3. Design for graceful degradation, not panic
The Rust code in the affected FL2 proxy is essentially designed to “panic” (as per post-mortem) if it gets more than 200 features.
From a resilience standpoint, that’s exactly what we don’t want. In a world of continuous delivery and constant change, you assume your assumptions will be broken.
Better options might include:
- Drop any features over the limit and log loudly.
- Disable the Bot Management module temporarily and continue forwarding traffic, maybe treating everything as “unknown bot score” rather than bringing down the proxy.
- Trip a feature kill-switch that turns off Bot Management globally while keeping the core CDN and proxy path alive.
Cloudflare’s own remediation list mentions:
- Hardening ingestion of internal configuration files like user input.
- More global kill switches for features.
- Reviewing error handling across core modules.
That’s exactly the direction you’d expect from a team embracing CD and resilience engineering.
4. CI as safety net for “platform-ish” changes
One subtle thing here: this wasn’t a direct change to Bot Management. It was a change to how the database platform handled permissions and metadata.

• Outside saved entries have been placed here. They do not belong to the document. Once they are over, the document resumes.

Lemma clean_code_format_blank (s : ustr) : py_strip s = [] → clean_code_format s = [].
Proof. intros Hs. unfold clean_code_format. rewrite Hs. reflexivity. Qed.

(** X11: a row whose code cell is missing, blank, or repeats the code
    column's header (ignoring case and surrounding whitespace) contributes
    nothing: removing it from the sheet leaves the result of
    [clean_dataframe] unchanged. *)
Theorem clean_dataframe_ignored_row (cols : list ustr) (rs1 rs2 : list (list cell))
    (r : list cell) (codigo_col : ustr) (producto_col : option ustr) (cantidad_col : ustr)
    (ic : nat) :
  column_index (Frame cols (rs1 ++ rs2)) codigo_col = Some ic →
  cell_at r ic = None ∨ py_strip (cell_str (cell_at r ic)) = [] ∨
  py_strip (py_lower (cell_str (cell_at r ic))) = py_strip (py_lower codigo_col) →
  clean_dataframe (Frame cols (rs1 ++ r :: rs2)) codigo_col producto_col cantidad_col
  = clean_dataframe (Frame cols (rs1 ++ rs2)) codigo_col producto_col cantidad_col.
Proof.
  intros Hic Hr. unfold clean_dataframe.
  change (column_index (Frame cols (rs1 ++ r :: rs2)))
    with (column_index (Frame cols (rs1 ++ rs2))).
  rewrite Hic. destruct (column_index _ cantidad_col) as [iq|]; [|done].
  destruct (match producto_col with Some p => _ | None => _ end) as [ip|]; [|done].
  cbn [rows]. f_equal. rewrite !filter_app, filter_cons. case_decide as Hh; [|done].
  rewrite !map_app, !filter_app. cbn [map]. rewrite !filter_cons. cbn [cl_code].
  destruct Hr as [Hn | [Hs | Hh']]; [| | done].
  - rewrite Hn. cbn [cell_str].
    replace (clean_code_format (u "nan")) with (u "NAN") by (vm_compute; reflexivity).
    rewrite decide_True by (vm_compute; discriminate).
    rewrite filter_cons, decide_False by (vm_compute; tauto). done.
  - rewrite clean_code_format_blank by done. rewrite decide_False by tauto. done.
Qed.

Lemma clean_dataframe_output_witness :
  clean_dataframe ex_frame (u "Código") (Some (u "Producto")) (u "Cantidad")
  = Some [CleanedRow (u "806") (u "Tornillo") (PFin 3); CleanedRow (u "806") [] (PFin 7);
          CleanedRow (u "12") [] (PFin (12345 # 10))] ∧
  let out := [CleanedRow (u "806") (u "Tornillo") (PFin 3); CleanedRow (u "806") [] (PFin 7);
              CleanedRow (u "12") [] (PFin (12345 # 10))] in
  length out ≤ length (rows ex_frame) ∧
  Forall (λ r, py_strip (cl_prod r) = cl_prod r ∧ cl_prod r ∉ [u "nan"; u "NaN"; u "NAN"]) out ∧
  (Some (u "Producto") = None → Forall (λ r, cl_prod r = []) out).
Proof.
  assert (H : clean_dataframe ex_frame (u "Código") (Some (u "Producto")) (u "Cantidad")
    = Some [CleanedRow (u "806") (u "Tornillo") (PFin 3); CleanedRow (u "806") [] (PFin 7);
            CleanedRow (u "12") [] (PFin (12345 # 10))]) by (vm_compute; reflexivity).
  split; [exact H |]. exact (clean_dataframe_output _ _ _ _ _ H).
Defined.

Lemma clean_dataframe_ignored_row_witness :
  clean_dataframe ex_frame (u "Código") (Some (u "Producto")) (u "Cantidad")
  = clean_dataframe (Frame (columns ex_frame) (take 1 (rows ex_frame) ++ drop 2 (rows ex_frame)))
      (u "Código") (Some (u "Producto")) (u "Cantidad").
Proof.
  exact (clean_dataframe_ignored_row (columns ex_frame) (take 1 (rows ex_frame))
           (drop 2 (rows ex_frame)) [Some (u "código "); Some (u "Producto"); Some (u "Cantidad")]
           (u "Código") (Some (u "Producto")) (u "Cantidad") 0
           ltac:(vm_compute; reflexivity) ltac:(right; right; vm_compute; reflexivity)).
Defined.

(** ** Labels and rows of [read_excel_file] *)

(** [labels.count(l)] *)
Definition count_label (l : ustr) (labels : list ustr) : nat := length (filter (λ x, x = l) labels).

Lemma columna_not_role (i : nat) : columna i ≠ u "Código" ∧ columna i ≠ u "Cantidad".
Proof.
  split; intros H; apply (f_equal (take 2)) in H; unfold columna in H;
    rewrite take_app_le in H by (vm_compute; lia); vm_compute in H; discriminate.
Qed.

Lemma count_label_cons (l x : ustr) (L : list ustr) :
  count_label l (x :: L) = ((if decide (x = l) then 1 else 0) + count_label l L)%nat.
Proof. unfold count_label. rewrite filter_cons. by case_decide. Qed.

Lemma assign_positional_step (col : list cell) (rest : list (list cell)) (i : nat) (ca qa : bool) :
  ∃ lab ca' qa',
    assign_positional i (col :: rest) ca qa = lab :: assign_positional (S i) rest ca' qa' ∧
    ((lab = u "Código" ∧ ca = false ∧ ca' = true ∧ qa' = qa) ∨
     (lab = u "Cantidad" ∧ ca = true ∧ qa = false ∧ ca' = true ∧ qa' = true) ∨
     (lab ≠ u "Código" ∧ lab ≠ u "Cantidad" ∧ ca' = ca ∧ qa' = qa)) ∧
    (omap id col = [] → lab = columna i).
Proof.
  cbn [assign_positional]. case_decide as He.
  { eexists _, _, _. split; [reflexivity|]. split; [|done].
    right; right. pose proof (columna_not_role i). tauto. }
  destruct (negb ca && _ && _) eqn:E1.
  { eexists _, _, _. split; [reflexivity|]. split; [|done]. left.
    apply andb_true_iff in E1 as [E1 _]. apply andb_true_iff in E1 as [E1 _].
    apply negb_true_iff in E1. tauto. }
  destruct (negb qa && _ && ca) eqn:E2.
  { eexists _, _, _. split; [reflexivity|]. split; [|done]. right; left.
    apply andb_true_iff in E2 as [E2 E3]. apply andb_true_iff in E2 as [E2 _].
    apply negb_true_iff in E2. tauto. }
  destruct (bool_decide (10 * _ < _)).
  { eexists _, _, _. split; [reflexivity|]. split; [|done]. right; right.
    split; [|split; [|tauto]]; intros H; vm_compute in H; discriminate. }
  eexists _, _, _. split; [reflexivity|]. split; [|done].
  right; right. pose proof (columna_not_role i). tauto.
Qed.

Lemma assign_positional_inv (cols : list (list cell)) (i : nat) (ca qa : bool) :
  let L := assign_positional i cols ca qa in
  length L = length cols ∧
  count_label (u "Código") L ≤ (if ca then 0 else 1) ∧
  count_label (u "Cantidad") L ≤ (if qa then 0 else 1) ∧
  (∀ j, L !! j = Some (u "Cantidad") → ca = true ∨ ∃ k, k < j ∧ L !! k = Some (u "Código")) ∧
  (∀ j col, cols !! j = Some col → omap id col = [] → L !! j = Some (columna (i + j))).
Proof.
  revert i ca qa. induction cols as [|col rest IH]; intros i ca qa L.
  - subst L. simpl. unfold count_label. simpl.
    split; [done|]. split; [lia|]. split; [lia|]. split; [done|]. done.
  - subst L. destruct (assign_positional_step col rest i ca qa)
      as (lab & ca' & qa' & -> & Hcase & Hemp).
    destruct (IH (S i) ca' qa') as (Hlen & Hc & Hq & Hcq & Hcol).
    set (L' := assign_positional (S i) rest ca' qa') in *.
    split; [simpl; lia|]. rewrite !count_label_cons.
    split; [|split; [|split]].
    + destruct Hcase as [(-> & -> & -> & ->)|[(-> & -> & -> & -> & ->)|(Hl1 & Hl2 & -> & ->)]].
      * rewrite decide_True by done. lia.
      * rewrite decide_False by (vm_compute; discriminate). lia.
      * rewrite decide_False by done. lia.
    + destruct Hcase as [(-> & -> & -> & ->)|[(-> & -> & -> & -> & ->)|(Hl1 & Hl2 & -> & ->)]].
      * rewrite decide_False by (vm_compute; discriminate). lia.
      * rewrite decide_True by done. lia.
      * rewrite decide_False by done. lia.
    + intros [|j] Hj.
      * simpl in Hj. injection Hj as ->.
        destruct Hcase as [(Hx & _)|[(_ & -> & _)|(_ & Hx & _)]]; [|by left|done].
        vm_compute in Hx. discriminate.
      * simpl in Hj. destruct (Hcq j Hj) as [->|(k & Hk & Hk')].
        -- destruct Hcase as [(-> & _)|[(_ & -> & _)|(_ & _ & <- & _)]]; [|by left|by left].
           right. exists 0. split; [lia|done].
        -- right. exists (S k). split; [lia|done].
    + intros [|j] col0 Hj Hcol0.
      * simpl in Hj. injection Hj as <-. rewrite Nat.add_0_r. simpl. f_equal. by apply Hemp.
      * simpl in Hj. simpl. rewrite (Hcol j col0 Hj Hcol0). do 2 f_equal. lia.
Qed.

Lemma lookup_map_std {A B} (f : A → B) (l : list A) (j : nat) : map f l !! j = f <$> l !! j.
Proof. revert j. induction l as [|x l IH]; intros [|j]; simpl; auto. Qed.

Lemma omap_column_empty (sh : sheet) (j : nat) :
  Forall (λ r, cell_at r j = None) sh → omap id (column_cells sh j) = [].
Proof. unfold column_cells. induction 1 as [|r sh Hr _ IH]; [done|]. simpl. by rewrite Hr. Qed.

Lemma length_assign_positional_columns (sh : sheet) :
  length (columns (assign_positional_columns sh)) = ncols sh.
Proof.
  unfold assign_positional_columns. cbn [columns].
  rewrite (proj1 (assign_positional_inv _ 0 false false)). by rewrite length_map, length_seq.
Qed.

(** X12: when no header row is found, the positional labels: one per column
    of the sheet, at most one "Código" and at most one "Cantidad", a
    "Cantidad" column always to the right of the "Código" column, and a
    column with no value at index [j] labelled "Columna_j". *)
Theorem assign_positional_columns_labels (sh : sheet) :
  let L := columns (assign_positional_columns sh) in
  length L = ncols sh ∧
  count_label (u "Código") L ≤ 1 ∧ count_label (u "Cantidad") L ≤ 1 ∧
  (∀ j, L !! j = Some (u "Cantidad") → ∃ k, k < j ∧ L !! k = Some (u "Código")) ∧
  (∀ j, j < ncols sh → Forall (λ r, cell_at r j = None) sh → L !! j = Some (columna j)).
Proof.
  intros L. subst L. unfold assign_positional_columns. cbn [columns].
  destruct (assign_positional_inv (map (column_cells sh) (seq 0 (ncols sh))) 0 false false)
    as (Hlen & Hc & Hq & Hcq & Hcol).
  split; [apply length_assign_positional_columns|].
  split; [done|]. split; [done|]. split.
  - intros j Hj. destruct (Hcq j Hj) as [H|H]; [discriminate|done].
  - intros j Hj Hemp. apply (Hcol j (column_cells sh j)); [|by apply omap_column_empty].
    rewrite lookup_map_std, lookup_seq_lt by done. done.
Qed.





(* ------------------------------------------------------------------ *)
(** ** File names and previews in [main.py] *)

Lemma lower_char_dot (c : uchar) : lower_char c = 46%N → c = 46%N.
Proof.
  unfold lower_char. destruct (_ || _) eqn:E; [|done].
  intros H. apply orb_true_iff in E. rewrite !andb_true_iff, !N.leb_le in E. lia.
Qed.

Lemma ext_shape (ext : ustr) :
  py_lower ext ∈ [u ".xls"; u ".xlsx"] → ∃ y, ext = 46%N :: y ∧ (46%N ∉ y) ∧ (47%N ∉ y).
Proof.
  intros H. rewrite !elem_of_cons, elem_of_nil in H.
  assert (Hx : ∀ y t, map lower_char y = t → 46%N ∉ t → 47%N ∉ t → (46%N ∉ y) ∧ (47%N ∉ y)).
  { intros y t Hy H46 H47. subst t. split; intros Hin; apply list_elem_of_In in Hin;
      apply (in_map lower_char) in Hin; apply list_elem_of_In in Hin; [apply H46|apply H47]; exact Hin. }
  destruct ext as [|c y]; [destruct H as [H|[H|[]]]; discriminate H|].
  unfold py_lower in H. cbn [map] in H.
  destruct H as [H|[H|[]]]; injection H as Hc Hy; apply lower_char_dot in Hc; subst c;
    exists y; split; [done| |done|]; apply (Hx y _ Hy); vm_compute; intros Hin;
    repeat (apply elem_of_cons in Hin as [Hin|Hin]; [discriminate|]); by apply elem_of_nil in Hin.
Qed.

Lemma rfind_cases (c : uchar) (s : ustr) :
  ((c ∉ s) ∧ rfind c s = (-1)%Z) ∨
  ∃ x y, s = x ++ c :: y ∧ (c ∉ y) ∧ rfind c s = Z.of_nat (length x).
Proof.
  destruct (decide (c ∈ s)) as [Hin|Hn].
  - right. destruct (list_elem_of_split_r s c Hin) as (x & y & -> & Hy).
    exists x, y. split; [done|]. split; [done|]. by apply rfind_last.
  - left. split; [done|]. unfold rfind. by apply rfind_from_absent.
Qed.

Lemma no_ext_not_valid : py_lower [] ∉ [u ".xls"; u ".xlsx"].
Proof. refine (bool_decide_unpack _ _). vm_compute. reflexivity. Qed.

In many organisations, platform changes are treated as “infra stuff”, not subject to the same product-level tests. But in a CD culture:
- Platform changes go through pipelines that also run representative workloads and integration tests for the services that depend on them.
- That ClickHouse permission change should have run:
- A compatibility test suite for all consumers that query
system.columns. - Specific tests for the Bot Management feature generator pipeline.
- A compatibility test suite for all consumers that query
If you can’t do that comprehensively, you at least start with the critical systems: anything that can bring down your main proxy path should have extremely strong automated protection.
Good engineering is about turning failure into fast, safe learning
Cloudflare did the right thing by publishing a detailed post-mortem, while expressing engineering humility and laying out concrete follow-up steps.
Everyone running large-scale systems has failures. What distinguishes good engineering organizations is:
- They treat incidents as opportunities to improve the system, not to blame individuals.
- They share what they learned.
- They make structural changes – to code, to pipelines, to architecture, to daily practices.
From a continuous delivery perspective, the lessons I’d highlight are:
- Every change is potentially dangerous. CD is about making lots of small changes safe, not moving fast and ignoring risk.
- Config, queries, and ML features are code. They need the same CI/CD discipline: tests, contracts, and progressive rollout.
- Design for graceful failure. When – not if! – your assumptions are broken, the system should bend, not snap.
- Tie observability tightly to deployments. If you’ve just changed something and the world is on fire, suspect your change first.
Cloudflare’s outage is painful for them and for a lot of the internet. But it’s also a rich example of why we do continuous delivery in the first place.